Nu Art Sculpture Park, Ruang Seni yang Hidup di Tengah Kota Bandung

amanda clarissa
Ditulis oleh amanda clarissa diterbitkan Minggu 04 Jan 2026, 19:34 WIB
Pengunjung menikmati karya patung di area taman Nu Art Sculture Park, Bandung, Jumat, (31/10/2025). (Foto: Amanda Clarissa)

Pengunjung menikmati karya patung di area taman Nu Art Sculture Park, Bandung, Jumat, (31/10/2025). (Foto: Amanda Clarissa)

Pengunjung melihat Nu Art tidak hanya sebagai galeri seni, tetapi juga sebagai destinasi wisata dan rekreasi keluarga, dengan fasilitas tambahan seperti area terbuka, restoran, dan aktivitas komplementer lain. Kawasan Setra Duta, Kota Bandung, Selasa (04/11/2025), di balik pepohonan itu berdiri Nu Art Sculpture Park, ruang seni yang tidak hanya menampilkan karya-karya monumental, tetapi juga menghadirkan harmoni antara manusia, alam, dan budaya.

Fahmi, perwakilan pengelola Nu Art Sculpture Park, menjelaskan bahwa tempat ini didirikan oleh seniman patung terkenal asal Bali, Nyoman Nuarta, dengan tujuan awal sebagai etalase karya pribadi. “Seiring waktu, visinya berkembang. Nyoman ingin menjadikan Nu Art sebagi ruang seni terbuka yang bisa diakses masyarakat dan menjadi bagian dari kehidupan budaya di Indonesia,” ujarnya.

Awalnya, Nu Art berdiri pada tahun 2000 dengan nama Nu Art Sculpture Garden dan bersifat private, hanya dikunjungi kolega serta tamu khusus.

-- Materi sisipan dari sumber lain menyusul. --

Lemma add_all_spec target ts : forall rb l,
  holds rb l -> size rb + Z.of_nat (length ts) <= max_size rb ->
  holds (add_all ts target rb) (l ++ ((fun t => mkEntry t.1 t.2 target) <$> ts)) /\
  last_target_weight_already_generated (add_all ts target rb) =
    last_target_weight_already_generated rb.
Proof.
  induction ts as [|[t v] ts IH]; intros rb l Hh Hs; cbn.
  { by rewrite app_nil_r. }
  cbn [length] in Hs. destruct (add_spec t v target rb l Hh ltac:(lia)) as [Ha Hh'].
  destruct (IH _ _ Hh') as [IH1 IH2].
  - rewrite (holds_size _ _ Hh'), length_app. rewrite (holds_size _ _ Hh) in Hs. cbn.
    rewrite Ha. cbn. lia.
  - rewrite <- app_assoc in IH1. split; [exact IH1|].
    unfold add_all in IH2. rewrite IH2, Ha. done.
Qed.

(** ** Restoring *)

Definition restored (e : Entry) : Entry :=
  mkEntry (restore_attribution (e_traj e)) (e_version e) (e_target e).

Definition fresh (age : Z) (e : Entry) : bool := usable (e_target e) (Some age) e.

Definition upcoming (step : Z) (e : Entry) : bool := step <=? e_target e.

(** The row's target has a complete batch in [l]. *)
Definition complete (n : Z) (l : list Entry) (e : Entry) : bool :=
  negb (target_count (e_target e) (e_target <$> l) <? n).

Lemma remove_stale_spec age rb l :
  holds rb l -> holds (remove_stale_trajectories age rb) (List.filter (fresh age) l) /\
  last_target_weight_already_generated (remove_stale_trajectories age rb) =
    last_target_weight_already_generated rb /\
  max_size (remove_stale_trajectories age rb) = max_size rb /\
  drop_incomplete_targets_on_restore (remove_stale_trajectories age rb) =
    drop_incomplete_targets_on_restore rb.
Proof.
  intros Hh. unfold remove_stale_trajectories.
  rewrite (h_version _ _ Hh), (h_target _ _ Hh), zip_entries, indices_where_fmap. cbv zeta.
  pose proof (holds_remove_where (fun e => negb (fresh age e)) rb l Hh) as Hr.
  change (fun e => negb (is_valid_for_target (e_version e, e_target e).1 (e_version e, e_target e).2
    (Some age))) with (fun e => negb (fresh age e)).
  destruct (indices_where _ l) as [|i idxs] eqn:E.
  - split_and!; try done. rewrite filter_all; [done|]. intros e He.
    by apply negb_false_iff, (indices_where_nil _ _ E).
  - split_and!; try done.
    rewrite (filter_ext (fresh age) (fun e => negb (negb (fresh age e)))); [done|].
    intros e. by rewrite negb_involutive.
Qed.

Lemma filter_full {A} (P : A -> bool) l :
  (length l <= length (List.filter P l))%nat -> List.filter P l = l.
Proof.
  induction l as [|x l IH]; [done|]. cbn. pose proof (filter_length_le P l).
  destruct (P x); cbn; [|lia]. intros. f_equal. apply IH. lia.
Qed.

Namun, sejak tahun 2016, kawasan ini resmi dibuka untuk publik dengan tiket masuk yang terjangkau. Kini, Nu Art memiliki berbagai fasilitas seperti galeri dua lantai, Galeri Merah, dan ruang audiovisual, serta area terbuka hijau yang luas.

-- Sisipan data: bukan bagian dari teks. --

(* ===== verification/Membership.v ===== *)
(** * Rank layout of a rebuilt refit communicator

    Models [src/nemo_rl/weight_sync/membership.py]: which generation shards
    take part in a weight transfer, where their ranks sit, and when the
    communicator has to be rebuilt.  The absent shards come from the fleet
    health ledger. *)

From S2P Require Import Prelude PyVal.

(** [shard_prefixes] is a dict in insertion order. *)
Record RefitMembership := mkMembership {
  world_size : Z;
  train_world_size : Z;
  shard_prefixes : list (Z * Z);
  workers_per_shard : Z }.

Definition surviving_shards (m : RefitMembership) : list Z := (shard_prefixes m).*1.

(** [sorted(set(xs))]. *)
Definition sorted_set (xs : list Z) : list Z := py_sort Z.ltb (remove_dups xs).

(** [{shard: position * workers for position, shard in enumerate(unique)}]. *)
Definition layout (workers : Z) (unique : list Z) : list (Z * Z) :=
  (fun p => (p.2, Z.of_nat p.1 * workers)) <$> enumerate unique.

Definition plan_refit_membership (survivors : list Z) (dp_size total_gen_workers train : Z)
    : res RefitMembership :=
  _ ← raise_if (dp_size <=? 0) ValueError;
  _ ← raise_if (negb (total_gen_workers mod dp_size =? 0)) ValueError;
  let unique := sorted_set survivors in
  _ ← raise_if (bool_decide (unique = [])) NoSurvivingShards;
  _ ← raise_if (existsb (fun idx => negb ((0 <=? idx) && (idx <? dp_size))) unique) ValueError;
  let workers := total_gen_workers / dp_size in
  Ok (mkMembership (train + Z.of_nat (length unique) * workers) train (layout workers unique) workers).

Definition desired_membership (absent : list Z) (dp_size total_gen_workers train : Z)
    : res RefitMembership :=
  plan_refit_membership
    (List.filter (fun idx => negb (bool_decide (idx ∈ absent))) (seqZ 0 dp_size))
    dp_size total_gen_workers train.

(** Equality of dicts ignores the order. *)
Definition should_rebuild (desired built : RefitMembership) (absent : list Z) (force : bool) : bool :=
  let unchanged := bool_decide
    ((list_to_map (shard_prefixes desired) : gmap Z Z) = list_to_map (shard_prefixes built)) in
  negb (unchanged && negb (force && negb (bool_decide (absent = [])))).

(** The ranks of one shard. *)
Definition owns_rank (m : RefitMembership) (shard rank : Z) : Prop :=
  exists prefix, (shard, prefix) ∈ shard_prefixes m /\
    train_world_size m + prefix <= rank < train_world_size m + prefix + workers_per_shard m.

(** ** Lemmas *)

Lemma sorted_set_spec xs :
  (forall x, x ∈ sorted_set xs <-> x ∈ xs) /\ StronglySorted Z.lt (sorted_set xs).
Proof.
  unfold sorted_set. split.
  - intros x. rewrite (py_sort_perm Z.ltb). apply elem_of_remove_dups.
  - assert (NoDup (py_sort Z.ltb (remove_dups xs))) as Hn
      by (rewrite (py_sort_perm Z.ltb); apply NoDup_remove_dups).
    assert (StronglySorted (fun a b => (b <? a) = false) (py_sort Z.ltb (remove_dups xs))) as Hs.
    { apply py_sort_sorted; intros *; rewrite ?Z.ltb_ge, ?Z.ltb_lt; lia. }
    induction Hs as [|x l _ IH Hx]; constructor; apply NoDup_cons in Hn as [Hni Hn]; [by apply IH|].
    rewrite Forall_forall in Hx |- *. intros y Hy. pose proof (Hx _ Hy) as Hle%Z.ltb_ge.
    destruct (decide (x = y)) as [->|]; [done|lia].
Qed.

Lemma layout_fst workers unique : (layout workers unique).*1 = unique.
Proof.
  unfold layout, enumerate. generalize 0%nat.
  induction unique as [|x l IH]; intros k; [done|]. cbn. f_equal. apply IH.
Qed.

Lemma elem_of_layout workers unique shard prefix :
  (shard, prefix) ∈ layout workers unique <->
  exists p, unique !! p = Some shard /\ prefix = Z.of_nat p * workers.
Proof.
  unfold layout. rewrite list_elem_of_fmap. split.
  - intros ([p x] & [= -> ->] & Hp%elem_of_enumerate). eauto.
  - intros (p & Hp & ->). exists (p, shard). split; [done|]. by apply elem_of_enumerate.
Qed.

Lemma plan_Ok survivors dp total train m :
  plan_refit_membership survivors dp total train = Ok m <->
  0 < dp /\ total mod dp = 0 /\ survivors <> [] /\ (forall x, x ∈ survivors -> 0 <= x < dp) /\
  m = mkMembership (train + Z.of_nat (length (sorted_set survivors)) * (total / dp)) train
        (layout (total / dp) (sorted_set survivors)) (total / dp).
Proof.
  destruct (sorted_set_spec survivors) as [Hel _].
  assert (sorted_set survivors = [] <-> survivors = []) as Hnil.
  { split; intros Hn.
    - destruct survivors as [|x xs]; [done|]. assert (x ∈ sorted_set (x :: xs)) as Hx by (rewrite Hel; set_solver).
      rewrite Hn in Hx. by apply not_elem_of_nil in Hx.
    - by rewrite Hn. }
  assert (existsb (fun idx => negb ((0 <=? idx) && (idx <? dp))) (sorted_set survivors) = false <->
          forall x, x ∈ survivors -> 0 <= x < dp) as Hr.
  { rewrite <- not_true_iff_false, existsb_exists. split.
    - intros Hn x Hx. destruct (decide (0 <= x < dp)); [done|]. destruct Hn. exists x.
      rewrite <- list_elem_of_In, Hel. split; [done|]. lia.
    - intros Hx (x & Hin & Hb). rewrite <- list_elem_of_In, Hel in Hin. specialize (Hx _ Hin). lia. }
  unfold plan_refit_membership. split.
  - intros H. repeat (apply bind_Ok in H as ([] & ?%raise_if_Ok & H)). injection H as <-.
    bool_to_prop. rewrite Hnil in *. rewrite Hr in *. split_and!; [lia|done..].
  - intros (H1 & H2 & H3 & H4 & ->). rewrite (proj2 (Z.leb_gt dp 0) H1), H2.
    rewrite bool_decide_eq_false_2 by (by rewrite Hnil). rewrite (proj2 Hr H4). done.
Qed.

Lemma plan_Raise survivors dp total train e :
  plan_refit_membership survivors dp total train = Raise e ->
  (e = ValueError /\
     (dp <= 0 \/ total mod dp <> 0 \/ exists x, x ∈ survivors /\ ~ (0 <= x < dp))) \/
  (e = NoSurvivingShards /\ 0 < dp /\ total mod dp = 0 /\ survivors = []).
Proof.
  destruct (sorted_set_spec survivors) as [Hel _]. unfold plan_refit_membership, raise_if.
  destruct (Z.leb_spec dp 0); [intros [= <-]; auto|]. cbn [mbind res_bind].
  destruct (Z.eqb_spec (total mod dp) 0); cbn [negb mbind res_bind]; [|intros [= <-]; auto].
  case_bool_decide as Hn; cbn [mbind res_bind].
  - intros [= <-]. right. split_and!; [done|done|done|].
    destruct survivors as [|x xs]; [done|]. exfalso.
    assert (x ∈ sorted_set (x :: xs)) as Hx by (rewrite Hel; set_solver).
    rewrite Hn in Hx. by apply not_elem_of_nil in Hx.
  - destruct (existsb _ _) eqn:Ex; cbn [mbind res_bind]; [|done]. intros [= <-]. left. split; [done|].
    apply existsb_exists in Ex as (x & Hin & Hb). right. right. exists x.
    rewrite <- list_elem_of_In, Hel in Hin. split; [done|]. lia.
Qed.

Lemma layout_inj workers u1 u2 :
  StronglySorted Z.lt u1 -> StronglySorted Z.lt u2 ->
  (list_to_map (layout workers u1) : gmap Z Z) = list_to_map (layout workers u2) <->
  (forall x, x ∈ u1 <-> x ∈ u2).
Proof.
  intros H1 H2. split; [intros Hm x|intros Hx].
  - assert (forall u, x ∈ u <-> x ∈ dom (list_to_map (layout workers u) : gmap Z Z)) as Hd.
    { intros u. by rewrite dom_list_to_map_L, layout_fst, elem_of_list_to_set. }
    by rewrite !Hd, Hm.
  - assert (forall u, StronglySorted Z.lt u -> NoDup u) as Hnd.
    { induction 1 as [|x u _ IH Hf]; constructor; [|done]. rewrite Forall_forall in Hf.
      intros Hin%Hf. lia. }
    assert (u1 = u2) as ->; [|done].
    apply (StronglySorted_unique_strong Z.lt); [intros; lia|done|done|].
    apply NoDup_Permutation; auto.
Qed.

(** The rank blocks of consecutive positions tile the generation block. *)
Lemma owns_rank_layout train w u shard rank :
  owns_rank (mkMembership (train + Z.of_nat (length u) * w) train (layout w u) w) shard rank <->
  exists p, u !! p = Some shard /\ Z.of_nat p * w <= rank - train < Z.of_nat p * w + w.
Proof.
  unfold owns_rank. cbn. split.
  - intros (prefix & (p & Hp & ->)%elem_of_layout & Hlt). exists p. split; [done|lia].
  - intros (p & Hp & Hlt). exists (Z.of_nat p * w). rewrite elem_of_layout. split; [eauto|lia].
Qed.

Lemma rank_has_one_owner train w (u : list Z) rank :
  0 <= w ->
  train <= rank < train + Z.of_nat (length u) * w <->
  exists shard, (exists p, u !! p = Some shard /\ Z.of_nat p * w <= rank - train < Z.of_nat p * w + w) /\
    forall s', (exists p, u !! p = Some s' /\ Z.of_nat p * w <= rank - train < Z.of_nat p * w + w) ->
      s' = shard.
Proof.
  intros Hw. split.
  - intros Hrank. assert (0 < w) as Hw0 by nia.
    pose proof (Z.div_mod (rank - train) w ltac:(lia)) as Hd.
    pose proof (Z.mod_pos_bound (rank - train) w Hw0) as Hb.
    set (q := (rank - train) / w) in *.
    assert (0 <= q < Z.of_nat (length u)) as Hq.
    { split; [apply Z.div_pos; lia|]. apply Z.div_lt_upper_bound; lia. }
    destruct (lookup_lt_is_Some_2 u (Z.to_nat q) ltac:(lia)) as [shard Hsh].
    exists shard. split; [exists (Z.to_nat q); split; [done|]; rewrite Z2Nat.id; lia|].
    intros s' (p & Hp & Hlt). assert (Z.of_nat p = q) as Hpq by nia.
    rewrite <- Hpq, Nat2Z.id in Hsh. congruence.
  - intros (shard & (p & Hp & Hlt) & _). apply lookup_lt_Some in Hp. nia.
Qed.

(** ** Properties *)

(** A rebuilt communicator has no hole and no overlap: the surviving
    shards are the distinct ones given, in increasing order and inside the
    fleet; the trainers keep their ranks; and every rank after them belongs to
    exactly one surviving shard.  Planning raises in exactly the other
    cases. *)
Theorem refit_layout_is_a_partition survivors dp total train :
  match plan_refit_membership survivors dp total train with
  | Ok m =>
      0 < dp /\ survivors <> [] /\
      train_world_size m = train /\ workers_per_shard m * dp = total /\
      StronglySorted Z.lt (surviving_shards m) /\
      (forall x, x ∈ surviving_shards m <-> x ∈ survivors) /\
      (forall x, x ∈ survivors -> 0 <= x < dp) /\
      (0 <= total -> forall rank, train <= rank < world_size m <->
         exists shard, owns_rank m shard rank /\ forall s', owns_rank m s' rank -> s' = shard)
  | Raise e =>
      (e = ValueError /\
         (dp <= 0 \/ total mod dp <> 0 \/ exists x, x ∈ survivors /\ ~ (0 <= x < dp))) \/
      (e = NoSurvivingShards /\ 0 < dp /\ total mod dp = 0 /\ survivors = [])
  end.
Proof.
  destruct (plan_refit_membership survivors dp total train) as [m|e] eqn:E.
  - apply plan_Ok in E as (Hdp & Hmod & Hne & Hr & ->). cbn.
    destruct (sorted_set_spec survivors) as [Hel Hs]. set (u := sorted_set survivors) in *.
    set (w := total / dp) in *. unfold surviving_shards. cbn. rewrite layout_fst.
    split_and!; try done.
    + unfold w. pose proof (Z.div_mod total dp ltac:(lia)). lia.
    + intros Htot rank. setoid_rewrite owns_rank_layout. apply rank_has_one_owner.
      by apply Z.div_pos.
  - apply plan_Raise in E. tauto.
Qed.

(** A rebuild happens when it must: given the membership built for one set
    of absent shards and the one desired now, the communicator is rebuilt
    exactly when some shard left or came back, or when the caller says the
    communicator is gone and a shard is absent. *)
Theorem rebuild_iff_membership_changed absent0 absent dp total train0 train built desired force :
  desired_membership absent0 dp total train0 = Ok built ->
  desired_membership absent dp total train = Ok desired ->
  should_rebuild desired built absent force = true <->
    (exists shard, 0 <= shard < dp /\ ~ (shard ∈ absent0 <-> shard ∈ absent)) \/
    (force = true /\ absent <> []).
Proof.
  intros Hb Hd. apply plan_Ok in Hb as (_ & _ & _ & _ & ->). apply plan_Ok in Hd as (_ & _ & _ & _ & ->).
  unfold should_rebuild. cbn [shard_prefixes].
  destruct (sorted_set_spec (List.filter (fun idx => negb (bool_decide (idx ∈ absent0))) (seqZ 0 dp)))
    as [H0 S0].
  destruct (sorted_set_spec (List.filter (fun idx => negb (bool_decide (idx ∈ absent))) (seqZ 0 dp)))
    as [H1 S1].
  pose proof (layout_inj (total / dp) _ _ S1 S0) as Hi.
  setoid_rewrite H0 in Hi. setoid_rewrite H1 in Hi. setoid_rewrite list_filter_elem_of in Hi.
  setoid_rewrite elem_of_seqZ in Hi. setoid_rewrite negb_true_iff in Hi.
  setoid_rewrite bool_decide_eq_false in Hi.
  rewrite negb_true_iff, andb_false_iff, bool_decide_eq_false, negb_false_iff, andb_true_iff,
    negb_true_iff, bool_decide_eq_false, Hi. clear.
  assert (~ (forall x, (0 <= x < 0 + dp) /\ x ∉ absent <-> (0 <= x < 0 + dp) /\ x ∉ absent0) <->
    exists shard, 0 <= shard < dp /\ ~ (shard ∈ absent0 <-> shard ∈ absent)) as ->; [|done].
  split.
  - intros Hn.
    destruct (decide (Forall (fun x => bool_decide (x ∈ absent0) = bool_decide (x ∈ absent)) (seqZ 0 dp)))
      as [Hf|Hf].
    + exfalso. apply Hn. rewrite Forall_forall in Hf. intros x.
      assert (0 <= x < 0 + dp -> (x ∈ absent0 <-> x ∈ absent)) as Hx; [|tauto].
      intros Hx. specialize (Hf x ltac:(by apply elem_of_seqZ)). cbn in Hf.
      by rewrite <- (bool_decide_eq_true (x ∈ absent0)), Hf, bool_decide_eq_true.
    + apply not_Forall_Exists in Hf; [|intros x; apply _].
      apply Exists_exists in Hf as (x & Hx%elem_of_seqZ & Hne). exists x. split; [lia|].
      intros Hiff. by apply Hne, bool_decide_ext.
  - intros (x & Hx & Hne) Hall. apply Hne. specialize (Hall x).
    destruct (decide (x ∈ absent0)), (decide (x ∈ absent)); tauto || (exfalso; intuition lia).
Qed.

(** ** Witnesses *)
Lemma rebuild_iff_membership_changed_witness :
  exists built desired, desired_membership [1] 3 6 4 = Ok built /\
    desired_membership [] 3 6 4 = Ok desired /\ should_rebuild desired built [] false = true.
Proof.
  destruct (desired_membership [1] 3 6 4) as [built|] eqn:Hb; [|exfalso; vm_compute in Hb; discriminate Hb].
  destruct (desired_membership [] 3 6 4) as [desired|] eqn:Hd; [|exfalso; vm_compute in Hd; discriminate Hd].
  exists built, desired. split; [reflexivity|]. split; [reflexivity|].
  apply (rebuild_iff_membership_changed [1] [] 3 6 4 4 built desired false Hb Hd).
  left. exists 1. split; [lia|]. intros [H _].
  assert (1 ∈ @nil Z) as Hin by (apply H; apply list_elem_of_here). inversion Hin.
Defined.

Fahmi menuturkan bahwa latar belakang berdirinya Nu Art berawal dari mimpi Nyoman sejak kuliah di ITB untuk membangun taman patung sendiri. “Beliau ingin menciptakan ruang di mana seni, manusia, dan alam bisa sering saling berinteraksi secara seimbang,” ujarnya. Area yang dulu berupa hutan kini telah disulap menjadi lahan seluas empat hektar, mencerminkan konsep berkelanjutan dan keseimbangan ekologis yang diasung sejak awal.

Selain menikmati keindahan karya seni, pengunjung juga terpesona oleh suasana alami dan asri yang menjadi ciri khas Nu Art. Banyak pengunjung datang bukan hanya karena seninya, tapi juga untuk menikmati lingkungan yang hijau dan menenangkan.

Fahmi menjelaskan konsep seni dan ruang kepada pengunjung di Nu Art Sculture Park, Bandung, Selasa (04/11/2025). (Foto: Amanda Clarissa)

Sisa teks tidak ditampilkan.